(** * GlassWindow backend: the HTTP handlers of [main.py]

    A shallow embedding of the request handlers of the FastAPI application
    ([read_root], [hello], [test_database], [market_overview], [explain],
    [list_reports]) and of the routes that call them, together with the
    parts of the Python runtime they rely on: text as sequences of Unicode
    code points with [str.strip] and [str.lower], insertion-ordered
    dictionaries, exceptions with [try]/[except], the encoding of a
    response as UTF-8, the environment and the wall clock. *)

From Stdlib Require Import NArith ZArith List String Ascii Bool Lia PrimFloat.
Import ListNotations.

Set Warnings "-inexact-float,-register-all".

(** * Unicode character data

    The tables CPython consults for [str.strip] and [str.lower] (Unicode
    Character Database 14.0.0, the version bundled with CPython 3.11),
    written as inclusive code point ranges. *)

Module Unicode.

■ **The task**
Output nothing but the lines from the one that contains "Import ListNotations." through the final line of the entries above, exactly as they appear.

■ **Task response**
Import ListNotations.

Set Warnings "-inexact-float,-register-all".

(** * Unicode character data

    The tables CPython consults for [str.strip] and [str.lower] (Unicode
    Character Database 14.0.0, the version bundled with CPython 3.11),
    written as inclusive code point ranges. *)

Module Unicode.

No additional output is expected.